Yesterday morning was outright manky, overcast, dark and gloomy. Rain followed later on in the morning, and didn't stop until night time. I declined to visit Manor farm. Instead I waited until today. Not only was it bright, we got an extra hour in bed due to the clocks going back. However, it was only 2 degrees centigrade, and I had to scrape ice from my car's windows. The yukkie ice that sticks to glass like epoxy resin.
My midweek stomp revealed a dearth of lorries, depositing stuff. However, this was an illusion. Much has happened, even by Wednesday. Infill was now wrapping around the east side of the scrape, and heading northward. Our intrepid bulldozer driver was flitting about all over Manor farm.
My Sunday walk, in misty conditions bordering on fog, revealed a whole mass of work has taken place. Though I cannot be certain exactly when some bits were done, as I have kept of the more muddy bits of infill. To recap what I sort of noticed, bearing in mind my proviso that one bit of churned up mud looks pretty much the same from week to week.
- There are signs that Inert have been working on what was Finch pond. It sort of looks flatter, and has fresh bulldozer and lorry tracks all over it. This is one way I tell where work has been done, how fresh and crisp the tracks are.
- That weird hole on the south side of my mighty mound, has been filled in and firmed up. I was quite relieved. I could now keep to the vehicle trackway, and not take a muddy detour around my mighty mound onto the land mass. The terracing is still pronounced, and a raised trackway has been consolidated onto the land mass, leading up to the 'north' shore of Cormorant lake (south).
- I did see the bulldozer driver working on the 'north' shore of Cormorant lake on Wednesday, pushing stuff around and, occasionally, into the lake, before whizzing back down to work around the copse.
- The gravel spit, separating Cormorant lakes north and south, has had work done to it.

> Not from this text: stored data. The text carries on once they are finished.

(* ===== verification/Tools.v ===== *)
(** * The diagnostic tools

    Six small programs run by hand or by [make device-check]: [touch_inject.c],
    [key_inject.c] and [send_key.c] write input events, [fifo_write.c] writes a
    browser command, [test_epdc.c] and [epdc_probe.c] ask the panel for an
    update.  Each [main] is a function of its arguments and of the kernel's
    answers to an exit status and the list of what it did, in order. *)

From Stdlib Require Import Ascii String.
From S2P Require Import Prelude CString Input PlatoShim.

(** What a tool does.  [Says] is a line on the standard output, [Complains] one
    on the standard error; [perror] appends the text of the error, which is left
    out.  [Opens] is an attempt to open, for reading or writing; [AsksUpdate] and
    [AsksWait] are display requests, [Stores] is the contents given to the file
    opened before it. *)
Inductive tool_action :=
  | Opens (path : string)
  | WritesEvents (evs : list event)
  | WritesBytes (bytes : list Z)
  | AsksUpdate (u : update_v1)
  | AsksWait (marker : Z)
  | Stores (contents : list Z)
  | Pauses (us : Z)
  | Closes
  | Says (line : list Z)
  | Complains (line : list Z).

(** The actions and the exit status. *)
Definition tool_run : Type := list tool_action * Z.

(** [argv[i]]; the arguments are those after [argv[0]]. *)
Definition arg_or (i : nat) (dflt : Z) (args : list (list Z)) : Z :=
  match args !! i with Some a => atoi a | None => dflt end.

Definition usage_line (argv0 : list Z) (rest : string) : tool_action :=
  Complains (cstr "Usage: " ++ argv0 ++ cstr rest).

(** ** [touch_inject.c]: a tap *)
Definition tap_position (phys_x phys_y : Z) : list event :=
  [ mkev EV_ABS ABS_MT_SLOT 0; mkev EV_ABS ABS_MT_TRACKING_ID 0;
    mkev EV_ABS ABS_MT_POSITION_X phys_x; mkev EV_ABS ABS_MT_POSITION_Y phys_y ].
Definition tap_contact : list event :=
  [ mkev EV_ABS ABS_MT_TOUCH_MAJOR 100; mkev EV_ABS ABS_MT_WIDTH_MAJOR 10;
    mkev EV_KEY BTN_TOUCH 1; mkev EV_SYN SYN_REPORT 0 ].
Definition tap_release : list event :=
  [ mkev EV_ABS ABS_MT_SLOT 0; mkev EV_ABS ABS_MT_TRACKING_ID (-1);
    mkev EV_KEY BTN_TOUCH 0; mkev EV_SYN SYN_REPORT 0 ].

Definition injected_line (x y phys_x phys_y : Z) : list Z :=
  cstr "Injected touch at logical (" ++ int_string x ++ cstr "," ++ int_string y ++
  cstr ") -> physical (" ++ int_string phys_x ++ cstr "," ++ int_string phys_y ++ cstr ")".

(** The subtraction wraps for arguments far outside the panel. *)
Definition touch_inject (opened : bool) (argv0 : list Z) (args : list (list Z)) : tool_run :=
  match args with
  | [ax; ay] =>
      let x := atoi ax in
      let y := atoi ay in
      let phys_x := y in
      let phys_y := i32 (1403 - x) in
      if opened then
        ([ Opens "/dev/input/event1"; WritesEvents (tap_position phys_x phys_y);
           WritesEvents tap_contact; Pauses 50000; WritesEvents tap_release; Closes;
           Says (injected_line x y phys_x phys_y) ], 0)
      else ([ Opens "/dev/input/event1"; Complains (cstr "open /dev/input/event1") ], 1)
  | _ => ([ usage_line argv0 " <x> <y>";
            Complains (cstr "Injects touch event at logical coordinates (0-1403, 0-1871)") ], 1)
  end.

(** ** [key_inject.c]: a key of the virtual keyboard *)
Definition key_step (code value : Z) : list event :=
  [ mkev EV_KEY (u16 code) value; mkev EV_SYN SYN_REPORT 0 ].

Definition key_inject (opened : bool) (argv0 : list Z) (args : list (list Z)) : tool_run :=
  match args with
  | [a] =>
      let code := atoi a in
      if opened then
        ([ Opens "/dev/input/event2"; WritesEvents (key_step code 1); Pauses 20000;
           WritesEvents (key_step code 0); Closes;
           Says (cstr "Injected key code " ++ int_string code) ], 0)
      else ([ Opens "/dev/input/event2";
              Complains (cstr "open /dev/input/event2 (uinput virtual keys)") ], 1)
  | _ => ([ usage_line argv0 " <keycode>";
            Complains (cstr "Keycodes: 104=PageDown, 109=PageUp, 174=Left, 175=Right, 28=Enter, 1=Esc") ], 1)
  end.

(** The codes its usage text names. *)
Definition advertised_keys : list Z := [104; 109; 174; 175; 28; 1].

(** ** [send_key.c]: taps of a hardware button *)
Definition emit (type code val : Z) : tool_action := WritesEvents [ mkev (u16 type) (u16 code) val ].

(** The body of the loop, for the tap number [i]. *)
Definition send_tap (code count i : Z) : list tool_action :=
  [ emit EV_KEY code 1; emit EV_SYN SYN_REPORT 0; Pauses 50000;
    emit EV_KEY code 0; emit EV_SYN SYN_REPORT 0 ] ++
  (if i <? count - 1 then [ Pauses 120000 ] else []).

Definition sending_line (count code : Z) (dev : string) : list Z :=
  cstr "Sending " ++ int_string count ++ cstr " tap(s) of key " ++ int_string code ++
  cstr " to " ++ cstr dev ++ cstr "...".

(** The first argument is the device; the numbers follow it. *)
Definition send_key (opened : bool) (args : option (string * list (list Z))) : tool_run :=
  let '(dev, numbers) := default ("/dev/input/event0"%string, []) args in
  let code := arg_or 0 KEY_HOME numbers in
  let count := arg_or 1 2 numbers in
  if opened then
    ([ Opens dev; Says (sending_line count code dev) ] ++
     concat (map (send_tap code count) (seqZ 0 count)) ++
     [ Closes; Says (cstr "Done.") ], 0)
  else ([ Opens dev; Complains (cstr "open") ], 1).

(** ** [fifo_write.c]: a command for the browser *)

(** What [snprintf] leaves in the buffer of 256 bytes. *)
Definition fifo_buffer (cmd : list Z) : list Z := take 255 (cmd ++ [10]).

(** [written] is what [write] answers. *)
Definition fifo_write (opened : bool) (written : Z) (argv0 : list Z) (args : list (list Z)) : tool_run :=
  match args with
  | [] => ([ usage_line argv0 " <command>" ], 1)
  | cmd :: _ =>
      let path := "/data/linuxroot/tmp/netsurf_input.fifo"%string in
      if opened then
        if written <? 0
        then ([ Opens path; WritesBytes (fifo_buffer cmd); Complains (cstr "write FIFO"); Closes ], 1)
        else ([ Opens path; WritesBytes (fifo_buffer cmd);
                Says (cstr "Wrote " ++ int_string written ++ cstr " bytes to FIFO: " ++ fifo_buffer cmd);
                Closes ], 0)
      else ([ Opens path; Complains (cstr "open FIFO") ], 1)
  end.

(** ** [test_epdc.c]: one update of the whole panel *)
Definition no_alt : alt_buffer := mkalt 0 0 0 (mkrect 0 0 0 0).

Definition test_update (waveform update_mode flags : Z) : update_v1 :=
  {| region1 := mkrect 0 0 1404 1872; waveform1 := u32 waveform; mode1 := u32 update_mode;
     marker1 := 0; temp1 := 0x1001; flags1 := u32 flags; alt1 := no_alt |}.

(** [ret] is what the request answers. *)
Definition test_epdc (opened : bool) (ret : Z) (args : list (list Z)) : tool_run :=
  if opened then
    let waveform := arg_or 0 257 args in
    let update_mode := arg_or 1 0 args in
    let flags := arg_or 2 0 args in
    ([ Opens "/dev/fb0"; AsksUpdate (test_update waveform update_mode flags);
       Says (cstr "EPDC update waveform=" ++ int_string waveform ++ cstr " update_mode=" ++
             int_string update_mode ++ cstr " flags=" ++ int_string flags ++ cstr " ret=" ++
             int_string ret); Closes ], 0)
  else ([ Opens "/dev/fb0"; Complains (cstr "open /dev/fb0") ], 1).

(** ** [epdc_probe.c]: the health check of the display *)
Definition EXPECT_XRES := 1404.
Definition EXPECT_YRES := 1872.
Definition EXPECT_BPP := 16.
Definition EXPECT_STRIDE := 2816.

(** What the kernel answers: the descriptor of the panel, the results of the
    requests, with the text of the error each would leave, and whether the file
    of the automatic refresh opens for writing, the first and the second time. *)
Record panel_answers := mkpanel {
  pn_fd : Z; pn_fd_error : list Z;
  pn_vinfo : Z; pn_vinfo_error : list Z; pn_xres : Z; pn_yres : Z; pn_bpp : Z;
  pn_finfo : Z; pn_finfo_error : list Z; pn_line_length : Z;
  pn_send : Z; pn_send_error : list Z;
  pn_wait : Z; pn_retry : Z; pn_wait_error : list Z;
  pn_silence_opens : bool; pn_restore_opens : bool }.

(** [g_fails], the file of the automatic refresh (nothing where it cannot be
    read) and what was done. *)
Record probe := mkprobe { g_fails : bool; auto_update : option (list Z); done_so_far : list tool_action }.

Definition act (l : list tool_action) (s : probe) : probe := s {{ done_so_far := done_so_far s ++ l }}.

(** [report]; the detail is formatted into 160 bytes. *)
Definition report (what : string) (ok : bool) (detail : list Z) (s : probe) : probe :=
  let detail := take 159 detail in
  let s := if ok then s else s {{ g_fails := true }} in
  act (Says (cstr "EPDC-PROBE: " ++ cstr (if ok then "PASS" else "FAIL") ++ cstr " " ++ cstr what) ::
       (if bool_decide (detail = []) then [] else [ Says (cstr "EPDC-PROBE:      " ++ detail) ])) s.

Definition auto_path : string := "/sys/class/graphics/fb0/epdc_auto_update".

(** [fopen] for writing empties the file, [fprintf] gives it its contents. *)
Definition store (opened : bool) (contents : list Z) (s : probe) : probe :=
  let s := act [ Opens auto_path ] s in
  if opened then act [ Stores contents ] (s {{ auto_update := Some contents }}) else s.

Section Probe.
Context (p : panel_answers).

Definition check_geometry (s : probe) : probe :=
  report "bits_per_pixel" (pn_bpp p =? EXPECT_BPP)
    (int_string (i32 (pn_bpp p)) ++ cstr " (expect " ++ int_string EXPECT_BPP ++ cstr ")")
    (report "geometry xres/yres" ((pn_xres p =? EXPECT_XRES) && (pn_yres p =? EXPECT_YRES))
      (int_string (i32 (pn_xres p)) ++ cstr " x " ++ int_string (i32 (pn_yres p)) ++ cstr " (expect " ++
       int_string EXPECT_XRES ++ cstr " x " ++ int_string EXPECT_YRES ++ cstr ")") s).

Definition check_stride (s : probe) : probe :=
  if negb (pn_finfo p =? 0) then report "FBIOGET_FSCREENINFO" false (pn_finfo_error p) s
  else report "stride line_length" (pn_line_length p =? EXPECT_STRIDE)
         (int_string (i32 (pn_line_length p)) ++ cstr " (expect " ++ int_string EXPECT_STRIDE ++ cstr ")") s.

(** The original value, -1 where there is none. *)
Definition auto_orig (node : option (list Z)) : Z :=
  match node with
  | Some c => match scan_int c with Some (v, _) => v | None => -1 end
  | None => -1
  end.

Definition silence (orig : Z) (s : probe) : probe :=
  if 0 <=? orig then store (pn_silence_opens p) (cstr "0" ++ [10]) s else s.

Definition restore (orig : Z) (s : probe) : probe :=
  if 0 <=? orig then store (pn_restore_opens p) (int_string orig ++ [10]) s else s.

Definition probe_update : update_v1 :=
  {| region1 := mkrect 0 0 EXPECT_XRES EXPECT_YRES; waveform1 := 2; mode1 := 1; marker1 := 1;
     temp1 := 4096; flags1 := 0; alt1 := no_alt |}.

Definition round_trip (s : probe) : probe :=
  let s := act [ AsksUpdate probe_update ] s in
  if negb (pn_send p =? 0) then report "MXCFB_SEND_UPDATE_V1 full-frame" false (pn_send_error p) s
  else
    let s := act [ AsksWait 1 ] s in
    let wret := pn_wait p in
    let '(wret, s) := if negb (wret =? 0) then (pn_retry p, act [ Pauses 500000; AsksWait 1 ] s)
                      else (wret, s) in
    if negb (wret =? 0)
    then report "MXCFB_WAIT_FOR_UPDATE_COMPLETE" false
           (pn_wait_error p ++ cstr " (marker=1, retried)") s
    else report "full-frame V1 update + wait" true (cstr "GC16 marker=1") s.

Definition probe_main (node : option (list Z)) : probe * Z :=
  let s := {| g_fails := false; auto_update := node; done_so_far := [ Opens "/dev/fb0" ] |} in
  if pn_fd p <? 0 then
    (act [ Complains (cstr "EPDC-PROBE: FAIL open /dev/fb0 [" ++ pn_fd_error p ++ cstr "]") ] s, 1)
  else
    let s := report "open /dev/fb0" true (cstr "fd=" ++ int_string (pn_fd p)) s in
    if negb (pn_vinfo p =? 0) then
      (act [ Closes ] (report "FBIOGET_VSCREENINFO" false (pn_vinfo_error p) s), 1)
    else
      let s := act [ Opens auto_path ] (check_stride (check_geometry s)) in
      let orig := auto_orig (auto_update s) in
      let s := restore orig (round_trip (silence orig s)) in
      let s := act [ Closes ] s in
      if g_fails s then (act [ Says (cstr "EPDC-PROBE: FAIL overall") ] s, 1)
      else (act [ Says (cstr "EPDC-PROBE: PASS overall") ] s, 0).
End Probe.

I'm not sure exactly when, but definitely within the last couple of weeks. I sort of spent most of last week concentrating on not sinking into mud as I worked my way across the land mass. Anyway, Inert have trundled to the east end of the gravel spit and pushed a whole load of spoil southward into Cormorant lake south. They might have done stuff in Cormorant lake north, but I didn't look this week. I'll try next week if the weather is clement.
- By far the most dramatic work has taken place around the scrape and the feature I christened Cormorant spit. A considerable amount of infill has occurred around the east and south of this area, with some infill encroaching onto Cormorant spit. I was able to negotiate my way along bulldozer tracks to step onto Cormorant spit, and walk along it onto the scrape; the bulldozed soil was unusually firm.
And there I was thinking the scrape would stay. If by chance it does remain as a feature, its shores must be protected from erosion by water. Plover island and Tern island in Colebrook lake, over in Moor Green lakes, have experience severe erosion, resulting in lose of eight feet or more of shore line.
In some ways the possible demise of Cormorant scrape and spit is a shame. Bird really like the gravel bars that appear when water levels are low. I have no idea why they are so popular. Even more so than the actual scrape.
- These were the most obvious changes around Manor farm. There are hints and signs that much other work has taken place, but it is slightly difficult to pin point on two short walks.
- Moving on to Chandlers farm. Some of the works buildings have been demolished! Actually two major buildings. I do not pay much attention to Chandlers farm, therefore do not know precisely when the demolishing took place. I suspect during May to July. I mentioned several times in this blog that I heard extensive noise, not unlike buildings being demolished, emanating from Chandlers farm. Well, I now have the photographic proof. Strangely, this puts the restoration of Chandlers farm slightly ahead of schedule, as I am sure this wasn't supposed to happen until the start of 2020.
I may or may not put some wildlife photos in. There were four Roe deer, a large number of Greylag and Canada geese, plus some nice swans and teal. However, here are a couple of before and after photos of the works buildings on Chandlers farm. I will replace the misty on I took this morning, with a clearer one. Hopefully this Wednesday.